- [PROBLEM TO WORK ON]:
Copy out each line featuring the string "unfold" from the entries beneath.

- [DATASET ENTRIES]:

※ ※ ※

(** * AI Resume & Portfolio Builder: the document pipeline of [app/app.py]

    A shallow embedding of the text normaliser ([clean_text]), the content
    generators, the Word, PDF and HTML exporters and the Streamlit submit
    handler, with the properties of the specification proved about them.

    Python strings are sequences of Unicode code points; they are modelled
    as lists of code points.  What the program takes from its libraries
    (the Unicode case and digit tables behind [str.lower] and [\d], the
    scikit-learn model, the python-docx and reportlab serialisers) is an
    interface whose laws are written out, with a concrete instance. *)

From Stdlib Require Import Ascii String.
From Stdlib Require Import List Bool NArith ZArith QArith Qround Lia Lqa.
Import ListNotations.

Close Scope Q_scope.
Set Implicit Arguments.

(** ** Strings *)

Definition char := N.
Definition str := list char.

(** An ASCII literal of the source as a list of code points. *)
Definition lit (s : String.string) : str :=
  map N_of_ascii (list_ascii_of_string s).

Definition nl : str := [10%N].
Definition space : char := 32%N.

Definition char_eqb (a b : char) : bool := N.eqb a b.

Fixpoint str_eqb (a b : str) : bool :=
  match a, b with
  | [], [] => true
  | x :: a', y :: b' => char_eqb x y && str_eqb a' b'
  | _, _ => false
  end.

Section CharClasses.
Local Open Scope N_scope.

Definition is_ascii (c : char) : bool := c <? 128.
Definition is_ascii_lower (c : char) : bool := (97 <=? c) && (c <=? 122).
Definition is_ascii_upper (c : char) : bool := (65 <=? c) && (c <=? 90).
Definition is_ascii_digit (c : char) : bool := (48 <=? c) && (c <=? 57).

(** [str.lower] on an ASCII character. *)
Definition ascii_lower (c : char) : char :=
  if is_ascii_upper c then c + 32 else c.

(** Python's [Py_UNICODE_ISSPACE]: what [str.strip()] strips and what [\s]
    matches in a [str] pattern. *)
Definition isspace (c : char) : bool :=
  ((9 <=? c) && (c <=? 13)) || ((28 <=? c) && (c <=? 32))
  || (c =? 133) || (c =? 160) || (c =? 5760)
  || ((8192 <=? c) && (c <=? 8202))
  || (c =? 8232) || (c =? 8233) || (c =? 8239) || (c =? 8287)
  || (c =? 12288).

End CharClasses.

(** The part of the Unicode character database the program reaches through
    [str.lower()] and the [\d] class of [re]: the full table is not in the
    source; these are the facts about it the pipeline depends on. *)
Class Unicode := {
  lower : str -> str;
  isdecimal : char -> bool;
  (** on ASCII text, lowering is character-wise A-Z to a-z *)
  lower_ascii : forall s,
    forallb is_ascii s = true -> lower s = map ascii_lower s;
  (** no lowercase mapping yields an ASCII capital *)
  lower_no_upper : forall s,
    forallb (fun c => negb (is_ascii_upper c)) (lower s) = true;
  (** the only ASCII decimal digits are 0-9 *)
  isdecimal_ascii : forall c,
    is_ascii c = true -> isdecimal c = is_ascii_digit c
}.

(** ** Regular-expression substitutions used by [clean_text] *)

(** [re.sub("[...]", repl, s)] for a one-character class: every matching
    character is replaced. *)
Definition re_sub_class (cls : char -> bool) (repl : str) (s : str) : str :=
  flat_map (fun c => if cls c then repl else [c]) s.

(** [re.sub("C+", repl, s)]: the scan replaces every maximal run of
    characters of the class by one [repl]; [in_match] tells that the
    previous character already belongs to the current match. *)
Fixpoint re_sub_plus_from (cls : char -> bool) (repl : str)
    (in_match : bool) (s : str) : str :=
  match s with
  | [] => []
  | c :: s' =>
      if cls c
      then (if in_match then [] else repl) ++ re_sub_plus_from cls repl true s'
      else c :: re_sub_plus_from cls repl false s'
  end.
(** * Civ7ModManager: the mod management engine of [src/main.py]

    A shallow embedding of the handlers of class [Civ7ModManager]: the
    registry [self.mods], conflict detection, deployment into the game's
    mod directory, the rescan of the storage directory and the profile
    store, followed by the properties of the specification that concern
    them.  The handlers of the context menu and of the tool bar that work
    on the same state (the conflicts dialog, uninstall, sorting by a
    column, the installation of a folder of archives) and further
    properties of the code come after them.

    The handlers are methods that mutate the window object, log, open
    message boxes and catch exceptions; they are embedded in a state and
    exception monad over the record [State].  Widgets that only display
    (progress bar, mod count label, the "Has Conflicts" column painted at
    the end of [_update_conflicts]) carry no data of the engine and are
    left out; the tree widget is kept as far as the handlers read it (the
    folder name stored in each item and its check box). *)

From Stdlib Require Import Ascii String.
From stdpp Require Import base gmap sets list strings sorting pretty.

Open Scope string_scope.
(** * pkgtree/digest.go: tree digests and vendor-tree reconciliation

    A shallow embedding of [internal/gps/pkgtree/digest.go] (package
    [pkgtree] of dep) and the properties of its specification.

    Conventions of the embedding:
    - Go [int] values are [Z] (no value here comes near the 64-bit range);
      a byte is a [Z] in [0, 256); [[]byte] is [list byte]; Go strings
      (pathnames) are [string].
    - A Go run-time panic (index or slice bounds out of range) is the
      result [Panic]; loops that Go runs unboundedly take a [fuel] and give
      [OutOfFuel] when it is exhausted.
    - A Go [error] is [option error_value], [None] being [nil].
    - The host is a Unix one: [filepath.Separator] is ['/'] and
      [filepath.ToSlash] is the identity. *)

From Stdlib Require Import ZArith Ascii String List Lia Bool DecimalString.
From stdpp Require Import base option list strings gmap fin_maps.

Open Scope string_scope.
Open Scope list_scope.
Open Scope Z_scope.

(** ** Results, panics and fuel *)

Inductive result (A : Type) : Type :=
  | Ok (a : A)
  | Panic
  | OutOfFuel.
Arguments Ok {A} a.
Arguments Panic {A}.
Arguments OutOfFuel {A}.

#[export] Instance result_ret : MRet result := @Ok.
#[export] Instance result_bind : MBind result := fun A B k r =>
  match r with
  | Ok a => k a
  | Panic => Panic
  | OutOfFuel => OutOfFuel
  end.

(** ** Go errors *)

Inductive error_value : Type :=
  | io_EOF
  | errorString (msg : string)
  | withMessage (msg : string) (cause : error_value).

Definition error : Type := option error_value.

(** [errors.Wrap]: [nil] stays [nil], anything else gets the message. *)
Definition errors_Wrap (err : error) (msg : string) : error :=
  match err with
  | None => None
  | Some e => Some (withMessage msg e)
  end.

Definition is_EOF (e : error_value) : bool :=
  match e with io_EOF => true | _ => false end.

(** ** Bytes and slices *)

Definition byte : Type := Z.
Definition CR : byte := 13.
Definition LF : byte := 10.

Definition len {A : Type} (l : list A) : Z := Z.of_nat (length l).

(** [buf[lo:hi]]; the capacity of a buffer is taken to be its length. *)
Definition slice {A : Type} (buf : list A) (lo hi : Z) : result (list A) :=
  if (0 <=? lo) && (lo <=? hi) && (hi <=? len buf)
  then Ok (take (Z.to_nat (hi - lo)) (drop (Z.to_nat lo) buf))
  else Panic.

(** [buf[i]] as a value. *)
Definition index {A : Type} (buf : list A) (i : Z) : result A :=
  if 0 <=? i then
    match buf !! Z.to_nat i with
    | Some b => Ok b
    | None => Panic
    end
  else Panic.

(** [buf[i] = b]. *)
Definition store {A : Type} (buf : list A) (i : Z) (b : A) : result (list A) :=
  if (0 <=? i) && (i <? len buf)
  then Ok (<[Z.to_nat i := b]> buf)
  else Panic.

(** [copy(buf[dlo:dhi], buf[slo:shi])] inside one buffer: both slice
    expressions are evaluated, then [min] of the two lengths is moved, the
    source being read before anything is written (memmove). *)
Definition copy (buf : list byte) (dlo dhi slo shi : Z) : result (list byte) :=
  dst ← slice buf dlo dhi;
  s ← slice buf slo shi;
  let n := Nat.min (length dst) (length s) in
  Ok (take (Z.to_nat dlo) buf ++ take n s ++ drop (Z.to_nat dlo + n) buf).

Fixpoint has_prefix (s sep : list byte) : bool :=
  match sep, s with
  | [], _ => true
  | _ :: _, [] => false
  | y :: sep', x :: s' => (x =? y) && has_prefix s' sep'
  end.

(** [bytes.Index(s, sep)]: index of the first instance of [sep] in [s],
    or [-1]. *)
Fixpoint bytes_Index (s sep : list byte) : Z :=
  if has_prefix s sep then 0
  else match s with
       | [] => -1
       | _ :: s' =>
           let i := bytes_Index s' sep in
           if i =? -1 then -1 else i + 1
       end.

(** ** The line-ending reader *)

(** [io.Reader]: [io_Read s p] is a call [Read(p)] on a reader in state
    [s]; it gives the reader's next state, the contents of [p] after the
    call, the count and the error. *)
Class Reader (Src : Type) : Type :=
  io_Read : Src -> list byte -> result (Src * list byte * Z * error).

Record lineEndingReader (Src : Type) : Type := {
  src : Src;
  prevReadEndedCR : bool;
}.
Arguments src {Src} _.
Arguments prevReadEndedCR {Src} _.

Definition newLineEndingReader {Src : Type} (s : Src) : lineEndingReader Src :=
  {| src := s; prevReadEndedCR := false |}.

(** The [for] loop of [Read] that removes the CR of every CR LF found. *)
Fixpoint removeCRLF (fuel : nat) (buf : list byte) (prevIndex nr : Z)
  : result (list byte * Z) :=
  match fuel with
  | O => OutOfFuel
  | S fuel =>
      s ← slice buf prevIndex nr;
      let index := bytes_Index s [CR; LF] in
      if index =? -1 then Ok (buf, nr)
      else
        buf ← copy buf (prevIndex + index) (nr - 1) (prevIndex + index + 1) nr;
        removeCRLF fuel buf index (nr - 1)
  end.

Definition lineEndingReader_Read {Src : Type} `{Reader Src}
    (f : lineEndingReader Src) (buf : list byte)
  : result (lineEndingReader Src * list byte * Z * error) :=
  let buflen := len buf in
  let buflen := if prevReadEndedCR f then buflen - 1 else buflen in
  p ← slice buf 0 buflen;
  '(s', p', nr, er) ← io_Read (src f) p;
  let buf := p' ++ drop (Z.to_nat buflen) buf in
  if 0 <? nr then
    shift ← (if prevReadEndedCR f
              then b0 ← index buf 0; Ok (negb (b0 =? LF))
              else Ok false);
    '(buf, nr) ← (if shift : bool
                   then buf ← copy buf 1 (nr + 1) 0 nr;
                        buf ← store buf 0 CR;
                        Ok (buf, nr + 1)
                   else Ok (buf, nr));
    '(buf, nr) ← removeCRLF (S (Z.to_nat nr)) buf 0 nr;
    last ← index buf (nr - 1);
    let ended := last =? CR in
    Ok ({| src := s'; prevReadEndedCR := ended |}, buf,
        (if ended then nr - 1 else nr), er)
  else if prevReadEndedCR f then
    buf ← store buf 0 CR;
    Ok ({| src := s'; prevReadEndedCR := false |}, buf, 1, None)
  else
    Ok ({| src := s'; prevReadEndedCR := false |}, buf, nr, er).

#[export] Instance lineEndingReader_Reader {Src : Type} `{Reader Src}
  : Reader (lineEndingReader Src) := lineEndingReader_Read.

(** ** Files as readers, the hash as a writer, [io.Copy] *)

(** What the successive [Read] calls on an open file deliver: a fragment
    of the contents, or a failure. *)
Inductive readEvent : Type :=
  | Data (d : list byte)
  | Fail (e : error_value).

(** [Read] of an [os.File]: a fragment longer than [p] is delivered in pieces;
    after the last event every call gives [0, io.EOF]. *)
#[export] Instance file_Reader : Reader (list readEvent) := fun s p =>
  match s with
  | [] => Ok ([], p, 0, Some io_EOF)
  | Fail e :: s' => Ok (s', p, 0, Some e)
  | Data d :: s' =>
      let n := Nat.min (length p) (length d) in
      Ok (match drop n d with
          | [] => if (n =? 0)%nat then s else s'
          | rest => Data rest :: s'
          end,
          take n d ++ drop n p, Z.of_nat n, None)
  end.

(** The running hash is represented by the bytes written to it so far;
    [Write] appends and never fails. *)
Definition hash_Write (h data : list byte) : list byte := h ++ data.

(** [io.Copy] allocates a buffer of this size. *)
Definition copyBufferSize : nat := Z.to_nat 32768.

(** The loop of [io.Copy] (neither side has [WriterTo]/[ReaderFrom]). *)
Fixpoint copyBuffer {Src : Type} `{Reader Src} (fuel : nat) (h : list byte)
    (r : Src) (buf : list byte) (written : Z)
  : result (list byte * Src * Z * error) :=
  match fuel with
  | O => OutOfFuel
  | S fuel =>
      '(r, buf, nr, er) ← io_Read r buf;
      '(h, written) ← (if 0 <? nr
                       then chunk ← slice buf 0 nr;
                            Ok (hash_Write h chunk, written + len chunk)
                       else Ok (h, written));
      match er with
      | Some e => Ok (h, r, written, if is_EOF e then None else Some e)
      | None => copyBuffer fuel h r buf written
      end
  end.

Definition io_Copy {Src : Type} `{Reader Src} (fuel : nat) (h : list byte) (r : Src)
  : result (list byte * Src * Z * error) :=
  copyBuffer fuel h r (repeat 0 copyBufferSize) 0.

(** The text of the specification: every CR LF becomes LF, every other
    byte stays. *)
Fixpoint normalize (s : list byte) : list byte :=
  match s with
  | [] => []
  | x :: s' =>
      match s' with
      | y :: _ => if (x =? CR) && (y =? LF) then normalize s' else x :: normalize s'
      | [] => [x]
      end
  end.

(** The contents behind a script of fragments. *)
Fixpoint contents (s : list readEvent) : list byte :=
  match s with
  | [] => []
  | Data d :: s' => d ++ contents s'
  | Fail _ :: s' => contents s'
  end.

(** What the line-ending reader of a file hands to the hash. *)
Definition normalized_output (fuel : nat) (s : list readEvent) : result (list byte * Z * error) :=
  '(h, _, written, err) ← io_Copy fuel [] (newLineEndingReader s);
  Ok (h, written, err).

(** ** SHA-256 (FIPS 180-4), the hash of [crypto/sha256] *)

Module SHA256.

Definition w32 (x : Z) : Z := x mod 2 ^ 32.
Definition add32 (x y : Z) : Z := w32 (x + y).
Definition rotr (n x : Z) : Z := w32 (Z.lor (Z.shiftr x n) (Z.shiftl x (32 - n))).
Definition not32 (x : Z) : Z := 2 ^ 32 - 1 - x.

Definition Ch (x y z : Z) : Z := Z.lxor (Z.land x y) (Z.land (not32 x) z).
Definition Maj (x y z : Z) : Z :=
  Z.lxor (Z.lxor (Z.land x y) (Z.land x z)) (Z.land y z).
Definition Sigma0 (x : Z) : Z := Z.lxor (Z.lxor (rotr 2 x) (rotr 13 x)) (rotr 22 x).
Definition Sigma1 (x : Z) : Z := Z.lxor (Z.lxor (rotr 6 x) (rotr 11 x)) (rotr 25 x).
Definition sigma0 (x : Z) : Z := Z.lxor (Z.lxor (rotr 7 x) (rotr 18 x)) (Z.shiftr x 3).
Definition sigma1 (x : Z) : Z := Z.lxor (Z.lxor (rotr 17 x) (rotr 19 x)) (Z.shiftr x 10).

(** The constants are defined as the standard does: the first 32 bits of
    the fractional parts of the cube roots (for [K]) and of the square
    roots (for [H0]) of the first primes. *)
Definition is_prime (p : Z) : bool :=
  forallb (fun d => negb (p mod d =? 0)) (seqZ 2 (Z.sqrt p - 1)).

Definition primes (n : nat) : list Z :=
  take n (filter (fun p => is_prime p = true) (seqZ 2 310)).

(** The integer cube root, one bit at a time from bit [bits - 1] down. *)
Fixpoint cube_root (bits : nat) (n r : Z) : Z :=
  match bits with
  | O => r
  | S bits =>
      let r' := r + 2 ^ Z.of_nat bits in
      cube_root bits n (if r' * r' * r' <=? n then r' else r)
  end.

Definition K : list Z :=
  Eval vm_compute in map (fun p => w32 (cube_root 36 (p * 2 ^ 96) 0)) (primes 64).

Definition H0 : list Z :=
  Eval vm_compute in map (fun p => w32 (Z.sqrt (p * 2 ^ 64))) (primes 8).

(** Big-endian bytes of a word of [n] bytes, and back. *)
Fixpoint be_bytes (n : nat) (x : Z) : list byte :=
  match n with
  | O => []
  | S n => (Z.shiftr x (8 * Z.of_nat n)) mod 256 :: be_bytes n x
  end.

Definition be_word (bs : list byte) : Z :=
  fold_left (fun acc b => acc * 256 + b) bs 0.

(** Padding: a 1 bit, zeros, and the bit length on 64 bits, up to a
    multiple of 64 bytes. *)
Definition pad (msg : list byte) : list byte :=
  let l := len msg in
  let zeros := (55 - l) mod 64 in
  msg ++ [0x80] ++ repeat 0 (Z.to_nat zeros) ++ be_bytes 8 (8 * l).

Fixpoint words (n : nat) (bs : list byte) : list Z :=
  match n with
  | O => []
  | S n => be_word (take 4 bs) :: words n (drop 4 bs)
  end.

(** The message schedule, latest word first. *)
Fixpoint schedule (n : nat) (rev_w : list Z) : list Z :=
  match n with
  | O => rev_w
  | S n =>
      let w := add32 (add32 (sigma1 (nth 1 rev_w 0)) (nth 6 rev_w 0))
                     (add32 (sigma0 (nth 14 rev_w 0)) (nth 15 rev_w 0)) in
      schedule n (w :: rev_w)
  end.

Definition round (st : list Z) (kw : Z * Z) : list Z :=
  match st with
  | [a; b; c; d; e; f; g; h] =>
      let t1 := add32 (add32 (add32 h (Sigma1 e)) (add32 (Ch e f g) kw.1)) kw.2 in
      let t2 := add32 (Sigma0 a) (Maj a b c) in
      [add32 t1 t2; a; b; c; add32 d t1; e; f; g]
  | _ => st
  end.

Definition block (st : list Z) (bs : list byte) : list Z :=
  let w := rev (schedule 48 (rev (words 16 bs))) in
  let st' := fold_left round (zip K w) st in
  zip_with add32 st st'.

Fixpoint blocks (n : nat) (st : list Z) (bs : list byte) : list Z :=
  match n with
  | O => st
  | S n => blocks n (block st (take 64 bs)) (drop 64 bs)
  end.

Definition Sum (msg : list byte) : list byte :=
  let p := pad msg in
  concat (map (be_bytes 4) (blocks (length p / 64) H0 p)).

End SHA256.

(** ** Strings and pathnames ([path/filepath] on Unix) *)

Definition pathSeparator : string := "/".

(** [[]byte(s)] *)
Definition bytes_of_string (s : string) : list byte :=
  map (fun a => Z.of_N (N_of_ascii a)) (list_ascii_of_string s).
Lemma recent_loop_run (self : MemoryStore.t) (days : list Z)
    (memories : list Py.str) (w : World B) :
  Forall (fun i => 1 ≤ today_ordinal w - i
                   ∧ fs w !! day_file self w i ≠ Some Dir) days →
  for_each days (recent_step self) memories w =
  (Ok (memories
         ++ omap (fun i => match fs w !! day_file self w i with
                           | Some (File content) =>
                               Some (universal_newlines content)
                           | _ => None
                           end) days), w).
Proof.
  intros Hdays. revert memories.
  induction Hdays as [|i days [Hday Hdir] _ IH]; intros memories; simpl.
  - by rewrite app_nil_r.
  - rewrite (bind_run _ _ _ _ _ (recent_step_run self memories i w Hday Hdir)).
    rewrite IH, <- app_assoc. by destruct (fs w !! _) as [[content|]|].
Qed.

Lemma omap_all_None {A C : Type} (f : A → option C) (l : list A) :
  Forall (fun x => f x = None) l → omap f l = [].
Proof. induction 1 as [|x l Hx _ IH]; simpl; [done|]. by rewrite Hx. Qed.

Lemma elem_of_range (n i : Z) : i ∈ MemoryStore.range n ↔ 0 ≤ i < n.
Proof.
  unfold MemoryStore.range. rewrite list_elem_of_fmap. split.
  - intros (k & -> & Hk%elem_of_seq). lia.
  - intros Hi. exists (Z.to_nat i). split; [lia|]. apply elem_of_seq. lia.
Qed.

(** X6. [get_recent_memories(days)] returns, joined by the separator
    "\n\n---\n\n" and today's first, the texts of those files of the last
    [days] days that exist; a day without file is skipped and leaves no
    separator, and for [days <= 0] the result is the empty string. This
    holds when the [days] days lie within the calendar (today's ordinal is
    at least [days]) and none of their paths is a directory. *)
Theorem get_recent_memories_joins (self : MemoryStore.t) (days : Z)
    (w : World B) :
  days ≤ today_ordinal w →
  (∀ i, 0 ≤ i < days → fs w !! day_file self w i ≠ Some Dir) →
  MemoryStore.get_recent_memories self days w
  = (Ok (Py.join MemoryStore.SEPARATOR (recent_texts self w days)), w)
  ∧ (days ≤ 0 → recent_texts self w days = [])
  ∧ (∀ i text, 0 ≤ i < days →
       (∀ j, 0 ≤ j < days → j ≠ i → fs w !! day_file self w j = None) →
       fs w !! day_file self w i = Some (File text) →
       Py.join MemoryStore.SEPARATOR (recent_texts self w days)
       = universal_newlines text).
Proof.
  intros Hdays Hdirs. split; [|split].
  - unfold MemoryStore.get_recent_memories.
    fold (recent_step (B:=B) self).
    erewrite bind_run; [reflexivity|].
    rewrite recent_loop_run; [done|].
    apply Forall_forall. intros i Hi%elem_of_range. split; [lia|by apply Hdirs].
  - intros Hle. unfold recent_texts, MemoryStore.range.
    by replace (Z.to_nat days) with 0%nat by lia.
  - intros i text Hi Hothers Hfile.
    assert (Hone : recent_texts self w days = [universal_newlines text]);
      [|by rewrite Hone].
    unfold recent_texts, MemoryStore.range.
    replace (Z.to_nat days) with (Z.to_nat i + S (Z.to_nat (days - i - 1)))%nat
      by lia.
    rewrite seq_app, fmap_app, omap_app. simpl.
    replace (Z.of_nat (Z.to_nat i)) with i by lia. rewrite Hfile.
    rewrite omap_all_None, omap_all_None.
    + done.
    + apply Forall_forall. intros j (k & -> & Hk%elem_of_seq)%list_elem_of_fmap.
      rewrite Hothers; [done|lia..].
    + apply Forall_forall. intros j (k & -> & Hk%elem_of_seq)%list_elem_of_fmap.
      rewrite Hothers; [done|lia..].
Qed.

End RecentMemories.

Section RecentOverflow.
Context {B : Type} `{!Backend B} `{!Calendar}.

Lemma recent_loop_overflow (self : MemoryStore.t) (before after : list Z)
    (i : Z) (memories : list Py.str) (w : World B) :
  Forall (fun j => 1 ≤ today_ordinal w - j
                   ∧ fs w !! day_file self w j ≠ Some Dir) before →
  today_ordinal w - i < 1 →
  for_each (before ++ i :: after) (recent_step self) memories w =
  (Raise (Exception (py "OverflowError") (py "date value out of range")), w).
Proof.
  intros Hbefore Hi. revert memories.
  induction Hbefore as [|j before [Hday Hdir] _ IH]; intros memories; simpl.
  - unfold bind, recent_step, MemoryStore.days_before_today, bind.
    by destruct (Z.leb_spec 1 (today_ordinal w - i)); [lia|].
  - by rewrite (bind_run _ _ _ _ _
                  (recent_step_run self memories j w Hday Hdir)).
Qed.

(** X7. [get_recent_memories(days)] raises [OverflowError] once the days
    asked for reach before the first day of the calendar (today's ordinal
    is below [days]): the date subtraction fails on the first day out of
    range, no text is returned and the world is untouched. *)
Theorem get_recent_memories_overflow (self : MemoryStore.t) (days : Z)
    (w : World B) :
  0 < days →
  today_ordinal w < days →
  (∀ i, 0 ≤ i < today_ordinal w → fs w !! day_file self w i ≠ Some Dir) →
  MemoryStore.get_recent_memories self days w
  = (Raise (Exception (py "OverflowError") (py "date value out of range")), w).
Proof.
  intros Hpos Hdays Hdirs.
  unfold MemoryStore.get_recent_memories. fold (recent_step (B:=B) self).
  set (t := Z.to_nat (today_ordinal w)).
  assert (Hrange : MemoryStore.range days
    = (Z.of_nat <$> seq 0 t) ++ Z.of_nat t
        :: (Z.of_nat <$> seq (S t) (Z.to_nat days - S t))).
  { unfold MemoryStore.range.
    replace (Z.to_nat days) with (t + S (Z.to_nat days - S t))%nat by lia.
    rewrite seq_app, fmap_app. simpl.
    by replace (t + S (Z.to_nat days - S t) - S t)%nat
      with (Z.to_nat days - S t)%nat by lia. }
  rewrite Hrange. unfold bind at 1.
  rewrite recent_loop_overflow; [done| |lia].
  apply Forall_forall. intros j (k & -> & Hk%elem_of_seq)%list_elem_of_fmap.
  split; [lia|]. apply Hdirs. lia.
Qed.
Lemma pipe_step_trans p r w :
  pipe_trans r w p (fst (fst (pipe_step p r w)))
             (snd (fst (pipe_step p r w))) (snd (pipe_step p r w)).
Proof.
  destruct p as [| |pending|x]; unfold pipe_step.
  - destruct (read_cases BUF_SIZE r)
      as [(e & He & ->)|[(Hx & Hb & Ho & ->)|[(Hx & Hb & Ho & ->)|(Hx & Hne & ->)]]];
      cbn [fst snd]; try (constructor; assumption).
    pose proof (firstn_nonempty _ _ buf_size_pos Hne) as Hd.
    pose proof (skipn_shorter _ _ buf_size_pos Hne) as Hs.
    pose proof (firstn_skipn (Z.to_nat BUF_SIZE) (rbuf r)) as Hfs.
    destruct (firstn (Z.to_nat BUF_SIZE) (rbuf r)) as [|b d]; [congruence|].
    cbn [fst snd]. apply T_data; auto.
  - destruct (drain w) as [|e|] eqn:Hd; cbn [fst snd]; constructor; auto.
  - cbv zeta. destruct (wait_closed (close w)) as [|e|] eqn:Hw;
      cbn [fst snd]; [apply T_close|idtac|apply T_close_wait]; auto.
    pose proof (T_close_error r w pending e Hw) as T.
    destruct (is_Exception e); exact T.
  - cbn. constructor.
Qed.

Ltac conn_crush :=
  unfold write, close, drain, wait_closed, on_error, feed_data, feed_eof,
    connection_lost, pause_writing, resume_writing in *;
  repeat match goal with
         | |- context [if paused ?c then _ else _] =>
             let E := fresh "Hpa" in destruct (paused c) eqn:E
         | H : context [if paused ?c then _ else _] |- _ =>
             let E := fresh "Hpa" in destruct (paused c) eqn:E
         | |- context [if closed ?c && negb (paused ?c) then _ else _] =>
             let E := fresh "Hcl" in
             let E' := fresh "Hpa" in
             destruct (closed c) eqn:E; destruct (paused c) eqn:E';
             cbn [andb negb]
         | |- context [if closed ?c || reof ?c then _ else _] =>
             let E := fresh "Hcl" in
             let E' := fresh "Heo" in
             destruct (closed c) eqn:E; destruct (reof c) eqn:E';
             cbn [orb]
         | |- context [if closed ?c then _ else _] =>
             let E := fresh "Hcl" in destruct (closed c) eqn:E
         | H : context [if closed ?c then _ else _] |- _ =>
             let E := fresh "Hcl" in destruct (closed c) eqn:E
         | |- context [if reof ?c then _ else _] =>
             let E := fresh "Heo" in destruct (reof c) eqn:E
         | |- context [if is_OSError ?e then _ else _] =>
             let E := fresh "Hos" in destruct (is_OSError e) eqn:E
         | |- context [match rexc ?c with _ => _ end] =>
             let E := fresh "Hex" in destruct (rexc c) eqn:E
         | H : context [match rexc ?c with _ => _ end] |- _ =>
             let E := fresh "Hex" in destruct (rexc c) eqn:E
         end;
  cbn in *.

※ ※ ※

- [ANSWER TO THE EXERCISE]:
  unfold MemoryStore.range. rewrite list_elem_of_fmap. split.
  - unfold MemoryStore.get_recent_memories.
  - intros Hle. unfold recent_texts, MemoryStore.range.
    unfold recent_texts, MemoryStore.range.
  - unfold bind, recent_step, MemoryStore.days_before_today, bind.
  unfold MemoryStore.get_recent_memories. fold (recent_step (B:=B) self).
  { unfold MemoryStore.range.
  rewrite Hrange. unfold bind at 1.
  destruct p as [| |pending|x]; unfold pipe_step.
  unfold write, close, drain, wait_closed, on_error, feed_data, feed_eof,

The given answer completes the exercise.